Au cours du week-end, Sitharaman a pesé sur la crise d’Adani, jurant que les régulateurs «feraient leur travail» en réponse aux allégations de Hindenburg et insistant sur le fait que «nos fondamentaux macroéconomiques, l’image de notre économie. . . aucun de [it] a été touché ».
Les chercheurs ont déclaré que les utilisateurs des médias sociaux pro-gouvernementaux étaient entrés en mouvement, avec le hashtag #IStandwithAdani en vogue sur Twitter alors que les nationalistes amplifiaient un récit provocateur et chauvin qui décrivait le rapport Hindenburg comme un complot.
« Les grands dirigeants du BJP sont généralement restés silencieux sur la question », a déclaré Joyojeet Pal, professeur associé à la School of Information de l’Université du Michigan. « Mais une fois que le récit est passé d’Adani à une » attaque contre l’Inde « , quelques grands influenceurs sont intervenus. »

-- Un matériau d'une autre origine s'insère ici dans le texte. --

(** X2.  The metrics of a module are additive over its statements: for a
    module whose body is [a] followed by [b], the cyclomatic complexity is
    that of [a] alone plus that of [b] alone minus the one shared base, the
    cognitive complexity is the sum, and the function and class names are
    those of [a] followed by those of [b]. *)
Theorem module_metrics_additive (a b : list node) :
  let whole := ComplexityAnalyzer.visit (Module (a ++ b)) ComplexityAnalyzer.init in
  let first := ComplexityAnalyzer.visit (Module a) ComplexityAnalyzer.init in
  let second := ComplexityAnalyzer.visit (Module b) ComplexityAnalyzer.init in
  ComplexityAnalyzer.complexity whole
  = ComplexityAnalyzer.complexity first + ComplexityAnalyzer.complexity second - 1
  /\ ComplexityAnalyzer.cognitive_complexity whole
     = ComplexityAnalyzer.cognitive_complexity first
       + ComplexityAnalyzer.cognitive_complexity second
  /\ ComplexityAnalyzer.functions whole
     = ComplexityAnalyzer.functions first ++ ComplexityAnalyzer.functions second
  /\ ComplexityAnalyzer.classes whole
     = ComplexityAnalyzer.classes first ++ ComplexityAnalyzer.classes second.
Proof.
  cbv zeta. rewrite !ComplexityFacts.visit_init, !nodes_Module, !walk_Module.
  cbn [ComplexityAnalyzer.complexity ComplexityAnalyzer.cognitive_complexity
       ComplexityAnalyzer.functions ComplexityAnalyzer.classes
       map flat_map own_complexity own_cognitive own_function own_class app sumZ fold_right].
  fold (sumZ (map own_complexity (flat_map nodes (a ++ b)))).
  fold (sumZ (map own_complexity (flat_map nodes a))).
  fold (sumZ (map own_complexity (flat_map nodes b))).
  fold (sumZ (map own_cognitive (flat_map (walk 0) (a ++ b)))).
  fold (sumZ (map own_cognitive (flat_map (walk 0) a))).
  fold (sumZ (map own_cognitive (flat_map (walk 0) b))).
  rewrite !flat_map_app, !map_app, !sumZ_app. repeat split; lia.
Qed.

Lemma walk_level_ge (n : node) :
  forall d e m, In (e, m) (walk d n) -> d <= e.
Proof.
  induction n as [n IH] using node_children_ind. intros d e m.
  rewrite walk_eq. intros [H|H]; [injection H as <- _; lia|].
  apply in_flat_map in H as (c & Hc & Hin).
  rewrite List.Forall_forall in IH. specialize (IH c Hc _ _ _ Hin).
  unfold child_level in IH. destruct (opens_nesting n); lia.
Qed.

Lemma own_complexity_nonneg (n : node) : bool_op_has_operand n = true -> 0 <= own_complexity n.
Proof.
  destruct n as [| | | | | | | | | | [|v values] | | | | | |];
    cbn [own_complexity bool_op_has_operand]; intros H; try discriminate;
    unfold len; cbn [List.length]; lia.
Qed.

Lemma own_cognitive_nonneg (d : Z) (n : node) :
  bool_op_has_operand n = true -> 0 <= d -> 0 <= own_cognitive (d, n).
Proof.
  destruct n as [| | | | | | | | | | [|v values] | | | | | |];
    cbn [own_cognitive bool_op_has_operand]; intros H Hd; try discriminate;
    unfold len; cbn [List.length]; lia.
Qed.

Lemma sumZ_nonneg (l : list Z) : Forall (fun z => 0 <= z) l -> 0 <= sumZ l.
Proof. induction 1; cbn [sumZ fold_right]; [lia | fold (sumZ l); lia]. Qed.

(** X3.  When every boolean operation of a tree holds at least one operand
    and the nesting level is not negative, a visit never lowers a counter;
    from the initial state the cyclomatic complexity ends at 1 plus the
    number of function definitions or more, and the cognitive complexity
    at 0 or more. *)
Theorem counters_never_decrease (n : node) (self : ComplexityAnalyzer.t) :
  bool_ops_have_operands n = true ->
  0 <= ComplexityAnalyzer.nesting_level self ->
  ComplexityAnalyzer.complexity self
  <= ComplexityAnalyzer.complexity (ComplexityAnalyzer.visit n self)
  /\ ComplexityAnalyzer.cognitive_complexity self
     <= ComplexityAnalyzer.cognitive_complexity (ComplexityAnalyzer.visit n self)
  /\ 1 + Z.of_nat (count_nodes is_FunctionDef n)
     <= ComplexityAnalyzer.complexity (ComplexityAnalyzer.visit n ComplexityAnalyzer.init)
  /\ 0 <= ComplexityAnalyzer.cognitive_complexity
            (ComplexityAnalyzer.visit n ComplexityAnalyzer.init).
Proof.
  unfold bool_ops_have_operands. rewrite forallb_forall. intros Hb Hd.
  assert (Hcog : forall d, 0 <= d -> 0 <= sumZ (map own_cognitive (walk d n))).
  { intros d Hd0. apply sumZ_nonneg, Forall_forall. intros z Hz.
    apply list_elem_of_In, in_map_iff in Hz as ([e m] & <- & Hin).
    apply own_cognitive_nonneg.
    - apply Hb. rewrite <- (walk_nodes n d). apply in_map_iff. exists (e, m). split; auto.
    - pose proof (walk_level_ge n d e m Hin). lia. }
  assert (Hfun : Z.of_nat (List.length (List.filter is_FunctionDef (nodes n)))
                 <= sumZ (map own_complexity (nodes n))).
  { revert Hb. generalize (nodes n). intros l Hb.
    induction l as [|x l IHl]; [cbn; lia|].
    cbn [List.filter map sumZ fold_right]. fold (sumZ (map own_complexity l)).
    assert (0 <= own_complexity x) by (apply own_complexity_nonneg, Hb; left; reflexivity).
    assert (Z.of_nat (List.length (List.filter is_FunctionDef l))
            <= sumZ (map own_complexity l)) by (apply IHl; intros y Hy; apply Hb; right; exact Hy).
    destruct x; cbn [is_FunctionDef own_complexity List.length] in *; lia. }
  rewrite ComplexityFacts.visit_after_walk, ComplexityFacts.visit_init.
  cbn [after_walk ComplexityAnalyzer.complexity ComplexityAnalyzer.cognitive_complexity].
  rewrite <- (map_map snd own_complexity), walk_nodes.
  specialize (Hcog _ Hd) as Hc1. specialize (Hcog 0 ltac:(lia)) as Hc0.
  unfold count_nodes. repeat split; lia.
Qed.

Lemma counters_never_decrease_witness :
  ComplexityAnalyzer.complexity ComplexityAnalyzer.init
  <= ComplexityAnalyzer.complexity
       (ComplexityAnalyzer.visit scenario_tree ComplexityAnalyzer.init)
  /\ ComplexityAnalyzer.cognitive_complexity ComplexityAnalyzer.init
     <= ComplexityAnalyzer.cognitive_complexity
          (ComplexityAnalyzer.visit scenario_tree ComplexityAnalyzer.init)
  /\ 1 + Z.of_nat (count_nodes is_FunctionDef scenario_tree)
     <= ComplexityAnalyzer.complexity
          (ComplexityAnalyzer.visit scenario_tree ComplexityAnalyzer.init)
  /\ 0 <= ComplexityAnalyzer.cognitive_complexity
            (ComplexityAnalyzer.visit scenario_tree ComplexityAnalyzer.init).
Proof.
  apply (counters_never_decrease scenario_tree ComplexityAnalyzer.init);
    [reflexivity | cbn; lia].
Defined.

Lemma split_lines_cons (s : string) : exists l ls, Str.split_lines s = l :: ls.
Proof.
  induction s as [|c s (l & ls & IH)]; cbn [Str.split_lines]; [eauto|].
  destruct (Ascii.eqb c "010"); [eauto | rewrite IH; eauto].
Qed.

Lemma split_lines_app_line_feed (a b : string) :
  Str.split_lines (a +:+ String "010"%char b) = Str.split_lines a ++ Str.split_lines b.
Proof.
  induction a as [|c a IH]; [reflexivity|].
  change (String c a +:+ String "010"%char b) with (String c (a +:+ String "010"%char b)).
  cbn [Str.split_lines]. rewrite IH.
  destruct (Ascii.eqb c "010"); [reflexivity|].
  destruct (split_lines_cons a) as (l & ls & ->). reflexivity.
Qed.

Lemma split_lines_app (a b : string) :
  Str.split_lines (a +:+ nl +:+ b) = Str.split_lines a ++ Str.split_lines b.
Proof. apply split_lines_app_line_feed. Qed.

(** X4.  Splitting at line feeds distributes over joining two texts with a
    line feed, so the count of code lines of the joined text is the sum of
    the two counts; the count lies between 0 and the number of lines. *)
Theorem lines_of_code_additive (a b : string) :
  Str.split_lines (a +:+ nl +:+ b) = Str.split_lines a ++ Str.split_lines b
  /\ count_lines_of_code (a +:+ nl +:+ b) = count_lines_of_code a + count_lines_of_code b
  /\ 0 <= count_lines_of_code a <= len (Str.split_lines a).
Proof.
  split; [apply split_lines_app|]. unfold count_lines_of_code, len. split.
  - rewrite split_lines_app, List.filter_app, List.length_app. lia.
  - split; [lia|]. apply inj_le, List.filter_length_le.
Qed.

Lemma project_fold_lookup (ast_parse : string -> option node)
    (files : list (string * string)) (p : string) (m : ComplexityMetrics.t) :
  forall results : gmap string ComplexityMetrics.t,
    fold_left (analyze_project_file ast_parse) files results !! p = Some m ->
    results !! p = Some m
    \/ (Str.endswith p ".py" = true
        /\ exists content, In (p, content) files
                           /\ analyze_file_complexity ast_parse content = Ok m).
Proof.
  induction files as [|[q content] files IH]; intros results H; cbn [fold_left] in H.
  - left. exact H.
  - destruct (IH _ H) as [Hq|(Hpy & c & Hin & Hc)].
    + unfold analyze_project_file in Hq.
      destruct (Str.endswith q ".py") eqn:Hpy; [|left; exact Hq].
      destruct (analyze_file_complexity ast_parse content) as [m'|e] eqn:Hm;
        [|left; exact Hq].
      destruct (decide (q = p)) as [->|Hne].
      * rewrite lookup_insert_eq in Hq. injection Hq as ->.
        right. split; [exact Hpy|]. exists content. split; [left; reflexivity | exact Hm].
      * rewrite lookup_insert_ne in Hq by exact Hne. left. exact Hq.
    + right. split; [exact Hpy|]. exists c. split; [right; exact Hin | exact Hc].
Qed.

Lemma project_fold_keeps (ast_parse : string -> option node)
    (files : list (string * string)) (p : string) :
  ~ In p (map fst files) ->
  forall results : gmap string ComplexityMetrics.t,
    fold_left (analyze_project_file ast_parse) files results !! p = results !! p.
Proof.
  induction files as [|[q content] files IH]; intros Hnot results; [reflexivity|].
  cbn [fold_left]. cbn [map fst] in Hnot.
  rewrite IH by (intros Hin; apply Hnot; right; exact Hin).
  unfold analyze_project_file. destruct (Str.endswith q ".py"); [|reflexivity].
  destruct (analyze_file_complexity ast_parse content); [|reflexivity].
  apply lookup_insert_ne. intros ->. apply Hnot. left. reflexivity.
Qed.

(** X5.  The project analysis maps a path to a record only if the path
    ends in [.py] and the record is what the file analysis returns for a
    file of that path; other files, and files whose analysis raises, leave
    no entry.  The record kept for a path is that of its last file. *)
Theorem project_results_are_file_analyses (ast_parse : string -> option node)
    (files : list (string * string)) (p : string) :
  (forall m, analyze_project_complexity ast_parse files !! p = Some m ->
     Str.endswith p ".py" = true
     /\ exists content, In (p, content) files
                        /\ analyze_file_complexity ast_parse content = Ok m)
  /\ (forall before content after m,
        files = before ++ (p, content) :: after ->
        ~ In p (map fst after) ->
        Str.endswith p ".py" = true ->
        analyze_file_complexity ast_parse content = Ok m ->
        analyze_project_complexity ast_parse files !! p = Some m)
  /\ (Str.endswith p ".py" = false ->
      analyze_project_complexity ast_parse files !! p = None).
Proof.
  assert (H1 : forall m, analyze_project_complexity ast_parse files !! p = Some m ->
                 Str.endswith p ".py" = true
                 /\ exists content, In (p, content) files
                                    /\ analyze_file_complexity ast_parse content = Ok m).
  { intros m H. destruct (project_fold_lookup _ _ _ _ _ H) as [Hempty|Hin];
      [rewrite lookup_empty in Hempty; discriminate | exact Hin]. }
  split; [exact H1|]. split.
  - intros before content after m -> Hnot Hpy Hm.
    unfold analyze_project_complexity. rewrite fold_left_app. cbn [fold_left].
    rewrite project_fold_keeps by exact Hnot.
    unfold analyze_project_file. rewrite Hpy, Hm. apply lookup_insert_eq.
  - intros Hpy. destruct (analyze_project_complexity ast_parse files !! p) as [m|] eqn:Hm;
      [|reflexivity].
    destruct (H1 m eq_refl) as [Hpy' _]. congruence.
Qed.

(** ** The security module *)

(** X14.  The text of [security_analyzer.py] is not a Python program.  Its
    first 134 lines scan from start to end outside any literal; line 135
    opens a literal with a single quote and ends inside it, so the
    lexical analysis of the file, and of any file that starts with its
    first 135 lines, raises [SyntaxError].  The lines that do not scan on
    their own are the eight lines 135 to 142, the two halves of the four
    credential patterns; every other line of the file closes the literals
    opened by one quote that it opens. *)
Theorem security_analyzer_stops_at_line_135 :
  Python.tokenize (take 134 security_analyzer.text) = Ok Python.Code
  /\ (forall rest,
        Python.tokenize (take 135 security_analyzer.text ++ rest) = Raise SyntaxError)
  /\ Python.tokenize security_analyzer.text = Raise SyntaxError
  /\ unterminated_lines security_analyzer.text
     = [135; 136; 137; 138; 139; 140; 141; 142]%nat.
Proof.
  split; [vm_compute; reflexivity|]. split; [|split; vm_compute; reflexivity].
  intros rest. unfold Python.tokenize. rewrite for_each_app.
  replace (for_each Python.tokenize_line (take 135 security_analyzer.text) Python.Code)
    with (@Raise Python.lex_state SyntaxError) by (vm_compute; reflexivity).
  reflexivity.
Qed.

L’ancien joueur de cricket Virender Sehwag, qui se décrit comme un « fier Indien », a affirmé lundi à ses plus de 23 millions de followers que « le hitjob sur le marché indien ressemble à un complot bien planifié ».
Jaggi Vasudev, une figure spirituelle hindoue connue sous le nom de Sadhguru qui compte 4 millions d’adeptes, a tweeté dimanche que les « hitjobs étrangers sur l’économie indienne » étaient un phénomène « vieux de plusieurs siècles ». « Si l’Inde brillante fait mal à certains yeux, ils ont besoin de nuances car l’Inde va certainement se lever et briller », a-t-il ajouté.

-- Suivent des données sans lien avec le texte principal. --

(** X23.  In the localStorage store the record validated by
    [handleValidate] is among the validated translations, and its row in the
    export is the quoted Wolof and French texts of the record, the status
    [validated], the name of the user, who corrected it if anyone did, and the
    time of the validation. *)
Theorem validated_record_exported id username now ls index old wolof french :
  list_find (fun t => t !! "id" = Some id) (BrowserDb.translations ls)
  = Some (index, old) ->
  old !! "wolof" = Some (VStr wolof) -> old !! "french" = Some (VStr french) ->
  username <> [] ->
  let after := browser_write (Validates id username now) ls in
  exists v,
    (BrowserDb.updateTranslation id (validation username) now ls).2 = Resolved v
    /\ (exists validatedTranslations,
          (BrowserDb.getValidatedTranslations after).2
          = Resolved validatedTranslations /\ v ∈ validatedTranslations)
    /\ csv_line v
       = [dquote] ++ wolof ++ [dquote] ++ [comma]
         ++ [dquote] ++ french ++ [dquote] ++ [comma]
         ++ js "validated" ++ [comma] ++ username ++ [comma]
         ++ join_element (or_empty (old !! "correctedBy")) ++ [comma] ++ now.
Proof.
  intros Hfind Hw Hf Hu. cbv zeta. cbn [browser_write].
  rewrite browser_update_find, Hfind. cbv zeta. cbn [fst snd].
  set (v := <["lastUpdated" := VStr now]> (validation username ∪ old)).
  exists v. split; [done|]. split.
  - eexists. unfold BrowserDb.getValidatedTranslations. cbn [snd].
    split; [done|]. rewrite browser_update_initialised, browser_translations_set.
    apply list_elem_of_filter. split; [apply validation_validated|].
    apply list_find_Some in Hfind as (Hl & _).
    eapply list_elem_of_lookup_2, list_lookup_insert_eq.
    by eapply lookup_lt_Some.
  - unfold csv_line.
    assert (v !! "wolof" = Some (VStr wolof)) as ->
      by (unfold v; by rewrite validation_keeps).
    assert (v !! "french" = Some (VStr french)) as ->
      by (unfold v; by rewrite validation_keeps).
    assert (v !! "correctedBy" = old !! "correctedBy") as ->
      by (unfold v; by rewrite validation_keeps).
    assert (v !! "status" = Some (VStr (js "validated"))) as ->
      by apply validation_validated.
    assert (v !! "validatedBy" = Some (VStr username)) as ->.
    { unfold v. rewrite lookup_insert_ne by done.
      by apply lookup_union_Some_l. }
    assert (v !! "lastUpdated" = Some (VStr now)) as ->
      by (unfold v; by rewrite lookup_insert_eq).
    assert (or_empty (Some (VStr username)) = Some (VStr username)) as ->.
    { unfold or_empty, truthy. by rewrite bool_decide_eq_false_2. }
    cbn [join to_string join_element]. by rewrite <- !app_assoc.
Qed.

Lemma validated_record_exported_witness :
  exists v,
    (BrowserDb.updateTranslation (VNum 1) (validation (js "Alwaly")) sample_stamp
                                 sample_storage).2 = Resolved v
    /\ (exists validatedTranslations,
          (BrowserDb.getValidatedTranslations
             (browser_write (Validates (VNum 1) (js "Alwaly") sample_stamp)
                            sample_storage)).2
          = Resolved validatedTranslations /\ v ∈ validatedTranslations)
    /\ csv_line v
       = [dquote] ++ js "salam" ++ [dquote] ++ [comma]
         ++ [dquote] ++ js "bonjour" ++ [dquote] ++ [comma]
         ++ js "validated" ++ [comma] ++ js "Alwaly" ++ [comma]
         ++ join_element (or_empty (sample_record_1 !! "correctedBy"))
         ++ [comma] ++ sample_stamp.
Proof.
  refine (validated_record_exported (VNum 1) (js "Alwaly") sample_stamp
            sample_storage 0%nat sample_record_1 (js "salam") (js "bonjour")
            _ _ _ _); try reflexivity.
  intros H. discriminate H.
Defined.

(** ** The update of an id that is not stored *)

(** X24.  In the localStorage store and in the SQLite store the update of
    an id that no stored translation carries is rejected with the error that
    the translation is not found, the translations being left as they
    were. *)
Theorem update_unknown_id_rejected run_update id z updates now ls sql :
  (~ browser_present id ls ->
   BrowserDb.updateTranslation id updates now ls
   = (BrowserDb.initDB ls, Rejected (NotFound id)) /\
   BrowserDb.translations (BrowserDb.updateTranslation id updates now ls).1
   = BrowserDb.translations ls) /\
  (SqliteDb.select_by_id z (SqliteDb.translations (SqliteDb.getDB sql)) = None ->
   SqliteDb.updateTranslation run_update z updates now sql
   = (Some (SqliteDb.getDB sql), Rejected (NotFound (VNum z)))).
Proof.
  split.
  - intros Hid. rewrite (browser_update_unknown _ _ _ _ Hid).
    split; [done | apply browser_translations_initDB].
  - apply sqlite_update_unknown.
Qed.

Lemma update_unknown_id_rejected_witness :
  ~ browser_present (VNum 42) sample_storage /\
  BrowserDb.updateTranslation (VNum 42) sample_validation sample_stamp
                              sample_storage
  = (BrowserDb.initDB sample_storage, Rejected (NotFound (VNum 42))).
Proof.
  assert (~ browser_present (VNum 42) sample_storage) as H
    by (apply (bool_decide_unpack _); vm_compute; exact I).
  split; [exact H|].
  exact (proj1 (proj1 (update_unknown_id_rejected (fun _ _ _ _ => None)
                         (VNum 42) 42 sample_validation sample_stamp
                         sample_storage None) H)).
Defined.

(** X25.  In the IndexedDB store the update of an id that is a key but not
    the key of a stored translation is not rejected: with fields that do not
    name [id], and the keys of the store being generated numbers, it appends
    a record made of these fields and the time alone, under the next
    generated key, and resolves to that record without its id. *)
Theorem indexed_update_unknown_id_appends id k updates now db :
  IndexedDb.key_of_value id = Some k ->
  IndexedDb.store_get k (IndexedDb.translations db) = None ->
  updates !! "id" = None ->
  indexed_numeric (IndexedDb.translations db) ->
  let updated := <["lastUpdated" := VStr now]> updates in
  let g := IndexedDb.generator (IndexedDb.translations db) in
  IndexedDb.updateTranslation id updates now db
  = ({| IndexedDb.translations :=
          {| IndexedDb.records :=
               IndexedDb.records (IndexedDb.translations db)
               ++ [<["id" := VNum g]> updated];
             IndexedDb.generator := g + 1 |};
        IndexedDb.users := IndexedDb.users db |},
     Resolved updated).
Proof.
  intros Hk Hget Hid Hnum. cbv zeta. unfold IndexedDb.updateTranslation.
  rewrite Hk, Hget. cbn [from_option]. rewrite (right_id_L ∅ (∪) updates).
  assert ((<["lastUpdated" := VStr now]> updates) !! "id" = None) as Hupdated
    by (by rewrite lookup_insert_ne).
  by destruct (indexed_write_generated false _ _ Hupdated Hnum) as [-> _].
Qed.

De nombreux Indiens associent Adani au Premier ministre. Le président du groupe et le Premier ministre sont des compatriotes gujarati dont les ascensions dans les affaires et la politique ont coïncidé.
Adani a nié avoir tiré un quelconque avantage de sa connaissance de Modi, mais les questions soulevées au sujet de son groupe marquent le deuxième embarras public pour le gouvernement en moins d’un mois.

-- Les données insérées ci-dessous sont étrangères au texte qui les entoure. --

(** C8. In the workflows built with [use_bbr = None], the transform that
    [select_transform] hands on is the baseline registration exactly when
    the [fallback] output is [True], and the BBR registration exactly when
    it is [False]: the boolean of [compare_xforms] is both the [fallback]
    output and the index into [[BBR, baseline]].  (With header
    initialisation [init_bbreg_wf] turns [None] into [True]: [fallback] is
    [False] and the BBR registration is handed on.) *)
Theorem use_bbr_none_selects_by_fallback :
  forall (load_transform : string -> result mat4) (D : Type)
         (calc_norm_affine : list mat4 -> bool -> list R * D)
         (tool_output : string -> string -> value)
         (map_tool_output : string -> string -> value -> value)
         (function_output : pyfunction -> string -> value)
         (fsldir_schedule : option string) (packaged_schedule : string)
         (dof : Z) (init name : string) (sloppy : bool),
    (dof = 6 \/ dof = 9 \/ dof = 12)%Z ->
    (forall bbr base : string,
        In init RegistrationInit ->
        tool_output "bbregister" "out_lta_file" = VStr bbr ->
        tool_output "mri_coreg" "out_lta_file" = VStr base ->
        exists wf : workflow,
          init_bbreg_wf None dof init name = Ok wf /\
          incoming "merge_ltas" "in1" wf = Some ("select_transform", "out") /\
          (init = "header" ->
           run load_transform calc_norm_affine tool_output map_tool_output
               function_output wf "outputnode" "fallback" = Ok (VBool false) /\
           run load_transform calc_norm_affine tool_output map_tool_output
               function_output wf "select_transform" "out" = Ok (VStr bbr)) /\
          (init <> "header" ->
           forall b : bool,
             compare_xforms load_transform calc_norm_affine [bbr; base] None = Ok b ->
             run load_transform calc_norm_affine tool_output map_tool_output
                 function_output wf "outputnode" "fallback" = Ok (VBool b) /\
             run load_transform calc_norm_affine tool_output map_tool_output
                 function_output wf "select_transform" "out"
             = Ok (VStr (if b then base else bbr)))) /\
    (forall (bbr base bbr_lta base_lta : string) (b : bool),
        init = "t1w" \/ init = "t2w" ->
        tool_output "flt_bbr" "out_matrix_file" = VStr bbr ->
        tool_output "lta_to_fsl" "out_fsl" = VStr base ->
        map_tool_output "fsl_to_lta" "out_lta" (VStr bbr) = VStr bbr_lta ->
        map_tool_output "fsl_to_lta" "out_lta" (VStr base) = VStr base_lta ->
        compare_xforms load_transform calc_norm_affine [bbr_lta; base_lta] None = Ok b ->
        exists wf : workflow,
          init_fsl_bbr_wf fsldir_schedule packaged_schedule None dof init sloppy name
          = Ok wf /\
          incoming "invt_bbr" "in_file" wf = Some ("select_transform", "out") /\
          incoming "fsl2itk_fwd" "transform_file" wf = Some ("select_transform", "out") /\
          run load_transform calc_norm_affine tool_output map_tool_output
              function_output wf "outputnode" "fallback" = Ok (VBool b) /\
          run load_transform calc_norm_affine tool_output map_tool_output
              function_output wf "select_transform" "out"
          = Ok (VStr (if b then base else bbr))).
Proof.
  intros load D calc tool_output map_tool_output function_output sched pack
         dof init name sloppy Hdof.
  split.
  - intros bbr base Hinit Hbbr Hbase.
    simpl in Hinit.
    destruct Hinit as [ <- | [ <- | [ <- | Hf ] ] ]; try contradiction;
      destruct Hdof as [ -> | [ -> | -> ] ];
      (eexists; split; [reflexivity|]; split; [reflexivity|]; split;
       [ intros Hh; try discriminate Hh; split; run_graph; reflexivity
       | intros Hh; try (exfalso; apply Hh; reflexivity);
         intros b Hb; split; run_graph; destruct b; reflexivity ]).
  - intros bbr base bbr_lta base_lta b Hinit Hbbr Hbase Hcb Hcbase Hb.
    destruct Hinit as [ -> | -> ];
      destruct Hdof as [ -> | [ -> | -> ] ];
      destruct sloppy; destruct sched;
      (eexists; split; [reflexivity|]; split; [reflexivity|]; split; [reflexivity|];
       split; run_graph; destruct b; reflexivity).
Qed.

En janvier, la BBC a diffusé un documentaire en deux parties sur l’effusion de sang religieuse hindoue-musulmane qui a tué plus de 1 000 personnes au Gujarat en 2002, lorsque Modi était le ministre en chef de l’État. New Delhi a bloqué le film et a ordonné aux sociétés de médias sociaux de supprimer les liens vers celui-ci. En ligne, de nombreux Indiens ont défendu la réputation de Modi et attaqué le film.
Désormais, le modèle économique du Premier ministre, construit sur des conglomérats dirigés par des milliardaires comme celui d’Adani, est également remis en question. Près du siège de la Life Insurance Corporation lundi, un petit groupe affilié au Congrès a posé avec des valises remplies d’argent et a brandi un faux chèque géant à l’ordre de « l’ami de Modi, Adani ».
« Les nuages du danger planent au-dessus de la tête des gens en raison du krach des actions Adani », a déclaré Purna Chandra Padhi, secrétaire général de l’aile jeunesse du Congrès.
Les vétérans observateurs de la politique indienne ont exprimé des doutes sur le fait que l’examen minutieux d’Adani aurait un impact décisif sur la grande popularité continue de Modi.
« Je suis très sceptique, cela va avoir des jambes », a déclaré Milan Vaishnav, directeur de l’Asie du Sud au Carnegie Endowment for International Peace. « Je pense que cette histoire est compliquée et difficile à digérer pour le commun des mortels, car elle implique des allégations sur des questions telles que les offres d’actions, les flux financiers et la gouvernance d’entreprise. »
Pratap Bhanu Mehta, chercheur principal au groupe de réflexion du Center for Policy Research, a déclaré: « Dans les épisodes précédents où les relations entre les entreprises et l’État sont devenues un gros problème de corruption politique, on craignait également un ralentissement économique. » Compte tenu de la stabilité économique actuelle de l’Inde, il a ajouté qu’il n’y avait « pas de profond mécontentement économique à nourrir ».